(Dataset entries)
────────

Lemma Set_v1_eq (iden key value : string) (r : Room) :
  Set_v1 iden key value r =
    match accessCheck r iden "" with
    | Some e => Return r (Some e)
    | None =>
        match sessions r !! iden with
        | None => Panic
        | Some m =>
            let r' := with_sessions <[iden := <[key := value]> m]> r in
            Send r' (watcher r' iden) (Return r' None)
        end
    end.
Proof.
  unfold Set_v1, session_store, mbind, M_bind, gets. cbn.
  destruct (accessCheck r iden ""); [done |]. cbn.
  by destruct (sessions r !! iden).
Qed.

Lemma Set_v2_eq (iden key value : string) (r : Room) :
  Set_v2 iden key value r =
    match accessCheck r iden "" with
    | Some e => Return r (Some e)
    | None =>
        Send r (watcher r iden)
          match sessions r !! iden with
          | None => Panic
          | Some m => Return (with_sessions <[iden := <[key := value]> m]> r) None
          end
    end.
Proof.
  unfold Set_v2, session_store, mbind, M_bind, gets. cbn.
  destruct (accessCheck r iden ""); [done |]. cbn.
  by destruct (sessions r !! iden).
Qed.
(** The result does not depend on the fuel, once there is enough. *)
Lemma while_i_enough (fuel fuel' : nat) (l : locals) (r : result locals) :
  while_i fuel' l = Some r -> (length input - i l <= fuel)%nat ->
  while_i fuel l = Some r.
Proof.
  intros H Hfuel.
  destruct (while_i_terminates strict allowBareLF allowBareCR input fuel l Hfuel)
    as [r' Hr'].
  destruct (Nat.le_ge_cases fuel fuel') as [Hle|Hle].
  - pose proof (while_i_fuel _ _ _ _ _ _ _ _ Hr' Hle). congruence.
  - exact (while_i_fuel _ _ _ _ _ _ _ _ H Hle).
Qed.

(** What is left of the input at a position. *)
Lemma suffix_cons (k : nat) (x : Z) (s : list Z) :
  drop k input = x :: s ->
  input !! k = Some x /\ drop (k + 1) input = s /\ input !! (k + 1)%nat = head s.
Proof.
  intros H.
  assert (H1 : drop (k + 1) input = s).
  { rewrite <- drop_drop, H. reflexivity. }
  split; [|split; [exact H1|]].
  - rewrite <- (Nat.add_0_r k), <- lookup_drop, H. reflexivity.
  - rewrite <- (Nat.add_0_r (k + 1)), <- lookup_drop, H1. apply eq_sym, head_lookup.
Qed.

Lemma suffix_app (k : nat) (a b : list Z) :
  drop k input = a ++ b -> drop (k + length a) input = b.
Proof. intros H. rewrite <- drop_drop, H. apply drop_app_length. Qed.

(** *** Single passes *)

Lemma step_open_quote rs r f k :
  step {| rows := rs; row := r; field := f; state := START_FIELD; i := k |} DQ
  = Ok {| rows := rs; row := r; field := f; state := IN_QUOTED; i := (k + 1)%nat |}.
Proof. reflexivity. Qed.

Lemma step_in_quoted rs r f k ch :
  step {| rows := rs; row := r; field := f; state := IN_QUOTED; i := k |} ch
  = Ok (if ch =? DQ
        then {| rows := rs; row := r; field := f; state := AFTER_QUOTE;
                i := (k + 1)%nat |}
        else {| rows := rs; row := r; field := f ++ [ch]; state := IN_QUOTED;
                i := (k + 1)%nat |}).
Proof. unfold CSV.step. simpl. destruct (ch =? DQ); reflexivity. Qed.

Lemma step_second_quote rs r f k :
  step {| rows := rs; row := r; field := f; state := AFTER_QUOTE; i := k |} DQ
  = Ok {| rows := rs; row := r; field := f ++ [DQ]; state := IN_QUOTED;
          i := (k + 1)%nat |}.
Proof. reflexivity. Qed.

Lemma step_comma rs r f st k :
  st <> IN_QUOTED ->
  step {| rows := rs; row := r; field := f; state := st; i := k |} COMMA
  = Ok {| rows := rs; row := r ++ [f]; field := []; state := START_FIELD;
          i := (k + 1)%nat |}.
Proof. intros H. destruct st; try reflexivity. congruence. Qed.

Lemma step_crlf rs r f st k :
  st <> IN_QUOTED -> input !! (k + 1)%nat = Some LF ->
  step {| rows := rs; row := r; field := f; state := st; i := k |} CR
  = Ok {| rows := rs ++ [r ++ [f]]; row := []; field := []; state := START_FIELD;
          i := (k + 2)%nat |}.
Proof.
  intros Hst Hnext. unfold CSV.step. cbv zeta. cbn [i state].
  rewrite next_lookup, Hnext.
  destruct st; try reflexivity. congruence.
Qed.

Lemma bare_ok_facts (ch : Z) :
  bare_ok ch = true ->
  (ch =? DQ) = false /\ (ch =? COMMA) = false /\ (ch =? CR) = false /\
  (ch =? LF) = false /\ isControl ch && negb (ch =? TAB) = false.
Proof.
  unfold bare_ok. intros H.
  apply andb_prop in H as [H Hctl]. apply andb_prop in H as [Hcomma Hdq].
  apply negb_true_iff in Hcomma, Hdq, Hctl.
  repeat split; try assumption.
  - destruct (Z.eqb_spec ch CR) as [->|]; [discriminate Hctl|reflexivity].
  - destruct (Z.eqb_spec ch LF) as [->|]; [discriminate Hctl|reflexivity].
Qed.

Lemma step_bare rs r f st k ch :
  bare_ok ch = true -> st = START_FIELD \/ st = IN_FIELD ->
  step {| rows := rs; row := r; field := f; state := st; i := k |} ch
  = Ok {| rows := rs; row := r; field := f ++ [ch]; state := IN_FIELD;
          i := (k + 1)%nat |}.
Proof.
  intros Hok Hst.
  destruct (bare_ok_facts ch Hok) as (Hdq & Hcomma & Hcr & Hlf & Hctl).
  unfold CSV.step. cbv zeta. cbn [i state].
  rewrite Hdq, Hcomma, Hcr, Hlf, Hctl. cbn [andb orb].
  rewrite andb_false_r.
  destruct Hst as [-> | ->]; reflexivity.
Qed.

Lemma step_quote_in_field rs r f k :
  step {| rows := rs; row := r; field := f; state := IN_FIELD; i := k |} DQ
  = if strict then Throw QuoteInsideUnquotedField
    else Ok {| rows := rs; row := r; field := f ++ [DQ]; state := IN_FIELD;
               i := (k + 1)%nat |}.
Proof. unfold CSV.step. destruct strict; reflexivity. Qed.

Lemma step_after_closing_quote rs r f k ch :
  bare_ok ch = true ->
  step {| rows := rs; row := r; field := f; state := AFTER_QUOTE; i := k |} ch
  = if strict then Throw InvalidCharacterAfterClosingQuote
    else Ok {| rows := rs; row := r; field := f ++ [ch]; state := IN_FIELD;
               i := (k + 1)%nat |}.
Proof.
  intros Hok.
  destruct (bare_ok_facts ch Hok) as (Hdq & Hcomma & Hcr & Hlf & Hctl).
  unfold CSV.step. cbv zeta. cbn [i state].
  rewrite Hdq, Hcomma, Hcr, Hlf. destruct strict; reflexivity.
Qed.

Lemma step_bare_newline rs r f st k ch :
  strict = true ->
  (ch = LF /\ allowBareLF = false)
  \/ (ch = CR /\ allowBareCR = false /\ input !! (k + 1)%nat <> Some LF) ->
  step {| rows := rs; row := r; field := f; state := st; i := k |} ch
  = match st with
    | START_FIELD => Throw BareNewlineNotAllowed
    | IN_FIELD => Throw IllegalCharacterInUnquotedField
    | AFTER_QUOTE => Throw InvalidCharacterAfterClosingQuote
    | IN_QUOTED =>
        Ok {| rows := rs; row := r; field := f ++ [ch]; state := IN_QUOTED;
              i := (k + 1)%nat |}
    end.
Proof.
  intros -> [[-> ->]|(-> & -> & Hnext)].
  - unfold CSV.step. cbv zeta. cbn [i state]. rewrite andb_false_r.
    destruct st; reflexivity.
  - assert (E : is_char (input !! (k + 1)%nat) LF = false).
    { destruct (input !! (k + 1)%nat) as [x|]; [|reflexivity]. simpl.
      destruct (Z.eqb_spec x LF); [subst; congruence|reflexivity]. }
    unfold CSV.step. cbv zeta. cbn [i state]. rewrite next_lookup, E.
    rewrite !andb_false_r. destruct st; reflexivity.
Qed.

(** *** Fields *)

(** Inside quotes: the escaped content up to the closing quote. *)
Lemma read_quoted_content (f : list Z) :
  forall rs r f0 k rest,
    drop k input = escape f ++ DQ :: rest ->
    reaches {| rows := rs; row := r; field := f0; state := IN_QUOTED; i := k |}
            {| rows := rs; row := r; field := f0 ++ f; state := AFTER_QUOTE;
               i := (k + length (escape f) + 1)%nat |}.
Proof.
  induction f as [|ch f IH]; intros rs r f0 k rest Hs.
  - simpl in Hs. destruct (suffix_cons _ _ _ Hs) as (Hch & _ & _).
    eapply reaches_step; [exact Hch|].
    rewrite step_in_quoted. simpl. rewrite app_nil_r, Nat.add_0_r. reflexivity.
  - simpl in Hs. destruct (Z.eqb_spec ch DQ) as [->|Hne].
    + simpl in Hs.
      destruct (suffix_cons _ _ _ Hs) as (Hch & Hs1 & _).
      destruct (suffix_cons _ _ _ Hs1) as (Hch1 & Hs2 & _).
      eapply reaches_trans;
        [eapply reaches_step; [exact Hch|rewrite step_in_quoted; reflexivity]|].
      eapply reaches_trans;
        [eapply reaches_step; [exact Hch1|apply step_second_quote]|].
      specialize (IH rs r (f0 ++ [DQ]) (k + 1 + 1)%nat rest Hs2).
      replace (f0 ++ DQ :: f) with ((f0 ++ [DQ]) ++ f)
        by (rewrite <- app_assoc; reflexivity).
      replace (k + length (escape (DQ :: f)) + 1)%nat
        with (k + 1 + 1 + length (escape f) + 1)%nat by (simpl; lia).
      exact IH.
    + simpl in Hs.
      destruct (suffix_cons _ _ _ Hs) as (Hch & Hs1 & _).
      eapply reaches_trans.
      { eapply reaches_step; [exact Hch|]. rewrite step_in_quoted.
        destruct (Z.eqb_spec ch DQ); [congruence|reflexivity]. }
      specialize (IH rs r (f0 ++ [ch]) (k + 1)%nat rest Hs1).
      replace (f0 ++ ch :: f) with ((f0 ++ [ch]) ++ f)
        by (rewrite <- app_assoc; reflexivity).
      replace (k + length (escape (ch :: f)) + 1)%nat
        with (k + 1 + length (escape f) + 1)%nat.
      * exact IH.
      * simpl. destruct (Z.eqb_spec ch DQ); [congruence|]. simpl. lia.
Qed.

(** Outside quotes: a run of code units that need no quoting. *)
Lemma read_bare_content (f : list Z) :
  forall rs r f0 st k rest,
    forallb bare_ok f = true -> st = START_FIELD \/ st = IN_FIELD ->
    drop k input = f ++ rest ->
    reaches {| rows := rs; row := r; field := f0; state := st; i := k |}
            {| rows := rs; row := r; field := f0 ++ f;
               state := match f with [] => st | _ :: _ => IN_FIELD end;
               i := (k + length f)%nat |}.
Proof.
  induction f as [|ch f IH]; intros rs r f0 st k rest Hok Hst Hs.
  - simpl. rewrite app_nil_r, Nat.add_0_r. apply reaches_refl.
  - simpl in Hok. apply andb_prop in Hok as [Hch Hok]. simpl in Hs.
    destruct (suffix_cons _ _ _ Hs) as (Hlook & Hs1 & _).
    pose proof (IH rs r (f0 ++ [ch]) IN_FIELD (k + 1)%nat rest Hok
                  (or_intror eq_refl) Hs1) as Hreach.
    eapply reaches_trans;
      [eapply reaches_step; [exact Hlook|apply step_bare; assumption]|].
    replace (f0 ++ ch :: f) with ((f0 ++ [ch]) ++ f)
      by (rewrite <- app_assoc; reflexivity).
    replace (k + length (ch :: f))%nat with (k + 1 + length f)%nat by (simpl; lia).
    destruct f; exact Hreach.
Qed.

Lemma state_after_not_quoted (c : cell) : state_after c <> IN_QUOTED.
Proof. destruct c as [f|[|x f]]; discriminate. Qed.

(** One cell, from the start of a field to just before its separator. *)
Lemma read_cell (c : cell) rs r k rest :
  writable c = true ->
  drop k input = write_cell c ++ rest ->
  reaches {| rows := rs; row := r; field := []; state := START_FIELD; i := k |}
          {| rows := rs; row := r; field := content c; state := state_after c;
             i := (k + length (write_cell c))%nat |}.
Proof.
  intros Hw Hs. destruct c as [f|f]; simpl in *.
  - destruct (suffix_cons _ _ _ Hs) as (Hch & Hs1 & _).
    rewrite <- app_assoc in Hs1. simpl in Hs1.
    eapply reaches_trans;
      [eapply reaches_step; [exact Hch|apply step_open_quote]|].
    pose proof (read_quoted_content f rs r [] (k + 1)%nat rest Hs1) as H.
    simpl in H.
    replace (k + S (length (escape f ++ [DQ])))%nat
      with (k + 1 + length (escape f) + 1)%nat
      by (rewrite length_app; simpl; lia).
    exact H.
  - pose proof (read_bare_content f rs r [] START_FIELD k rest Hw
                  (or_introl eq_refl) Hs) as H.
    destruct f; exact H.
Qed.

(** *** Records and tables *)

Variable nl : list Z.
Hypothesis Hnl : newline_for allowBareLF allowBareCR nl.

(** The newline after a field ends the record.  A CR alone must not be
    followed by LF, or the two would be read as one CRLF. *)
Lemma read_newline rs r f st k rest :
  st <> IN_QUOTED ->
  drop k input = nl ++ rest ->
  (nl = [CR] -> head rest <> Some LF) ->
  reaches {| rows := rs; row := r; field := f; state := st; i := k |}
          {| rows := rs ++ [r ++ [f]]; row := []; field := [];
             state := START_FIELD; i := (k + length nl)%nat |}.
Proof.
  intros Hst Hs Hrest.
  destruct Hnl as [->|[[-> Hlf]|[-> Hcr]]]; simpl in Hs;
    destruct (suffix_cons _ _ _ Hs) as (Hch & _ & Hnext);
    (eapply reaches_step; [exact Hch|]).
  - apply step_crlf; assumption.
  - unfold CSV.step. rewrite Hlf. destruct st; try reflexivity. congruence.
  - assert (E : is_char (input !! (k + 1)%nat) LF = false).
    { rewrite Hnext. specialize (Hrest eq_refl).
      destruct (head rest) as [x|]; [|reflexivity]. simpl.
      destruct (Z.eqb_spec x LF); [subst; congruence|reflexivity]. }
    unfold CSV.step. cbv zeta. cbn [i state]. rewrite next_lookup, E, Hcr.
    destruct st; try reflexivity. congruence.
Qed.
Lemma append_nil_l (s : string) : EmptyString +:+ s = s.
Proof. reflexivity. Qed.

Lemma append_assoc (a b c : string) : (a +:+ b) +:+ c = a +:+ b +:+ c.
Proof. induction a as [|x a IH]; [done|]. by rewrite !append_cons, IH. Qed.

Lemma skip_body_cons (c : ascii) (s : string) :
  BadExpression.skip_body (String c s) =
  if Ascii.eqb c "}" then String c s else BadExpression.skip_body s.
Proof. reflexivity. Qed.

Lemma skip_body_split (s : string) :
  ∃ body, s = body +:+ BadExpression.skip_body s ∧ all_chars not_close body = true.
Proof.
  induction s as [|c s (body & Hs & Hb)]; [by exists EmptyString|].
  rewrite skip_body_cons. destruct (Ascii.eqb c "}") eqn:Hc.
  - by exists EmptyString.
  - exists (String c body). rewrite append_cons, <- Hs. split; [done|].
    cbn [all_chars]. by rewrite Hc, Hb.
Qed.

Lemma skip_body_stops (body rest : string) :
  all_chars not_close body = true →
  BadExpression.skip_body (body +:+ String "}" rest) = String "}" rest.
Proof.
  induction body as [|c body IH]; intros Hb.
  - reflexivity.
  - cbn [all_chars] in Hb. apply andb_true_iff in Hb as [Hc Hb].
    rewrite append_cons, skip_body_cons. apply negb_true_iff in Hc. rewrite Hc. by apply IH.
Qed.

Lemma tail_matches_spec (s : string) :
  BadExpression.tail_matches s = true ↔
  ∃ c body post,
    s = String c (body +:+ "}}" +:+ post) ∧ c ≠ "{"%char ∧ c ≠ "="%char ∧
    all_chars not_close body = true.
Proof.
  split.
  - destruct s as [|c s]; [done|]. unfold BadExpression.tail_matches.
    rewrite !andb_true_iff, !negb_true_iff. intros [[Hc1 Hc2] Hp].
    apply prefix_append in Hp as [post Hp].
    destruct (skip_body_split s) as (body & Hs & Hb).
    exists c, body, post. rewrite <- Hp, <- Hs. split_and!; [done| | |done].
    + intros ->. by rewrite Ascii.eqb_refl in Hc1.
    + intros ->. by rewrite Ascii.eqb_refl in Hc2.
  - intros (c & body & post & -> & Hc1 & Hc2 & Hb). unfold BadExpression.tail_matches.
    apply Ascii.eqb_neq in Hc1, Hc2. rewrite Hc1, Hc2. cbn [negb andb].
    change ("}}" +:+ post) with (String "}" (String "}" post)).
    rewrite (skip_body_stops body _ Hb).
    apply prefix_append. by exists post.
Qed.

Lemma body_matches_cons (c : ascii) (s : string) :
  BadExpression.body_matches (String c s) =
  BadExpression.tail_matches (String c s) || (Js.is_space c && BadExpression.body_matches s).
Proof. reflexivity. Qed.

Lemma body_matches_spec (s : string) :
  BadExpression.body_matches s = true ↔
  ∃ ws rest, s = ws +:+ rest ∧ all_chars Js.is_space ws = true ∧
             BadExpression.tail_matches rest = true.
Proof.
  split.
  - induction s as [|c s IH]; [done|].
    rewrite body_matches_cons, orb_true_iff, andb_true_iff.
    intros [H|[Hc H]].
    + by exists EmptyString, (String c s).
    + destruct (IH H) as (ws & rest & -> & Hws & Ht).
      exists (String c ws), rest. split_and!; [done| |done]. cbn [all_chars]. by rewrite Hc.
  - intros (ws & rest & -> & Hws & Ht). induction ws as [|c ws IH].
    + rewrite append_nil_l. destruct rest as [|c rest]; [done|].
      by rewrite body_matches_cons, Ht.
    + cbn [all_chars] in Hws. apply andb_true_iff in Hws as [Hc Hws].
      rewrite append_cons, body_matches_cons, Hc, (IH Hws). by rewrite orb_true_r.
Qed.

────────

◆ PROBLEM DESCRIPTION
Your reply should contain only the number of lines in the entries above with the word "discriminate".

◆ RESULT BELOW
3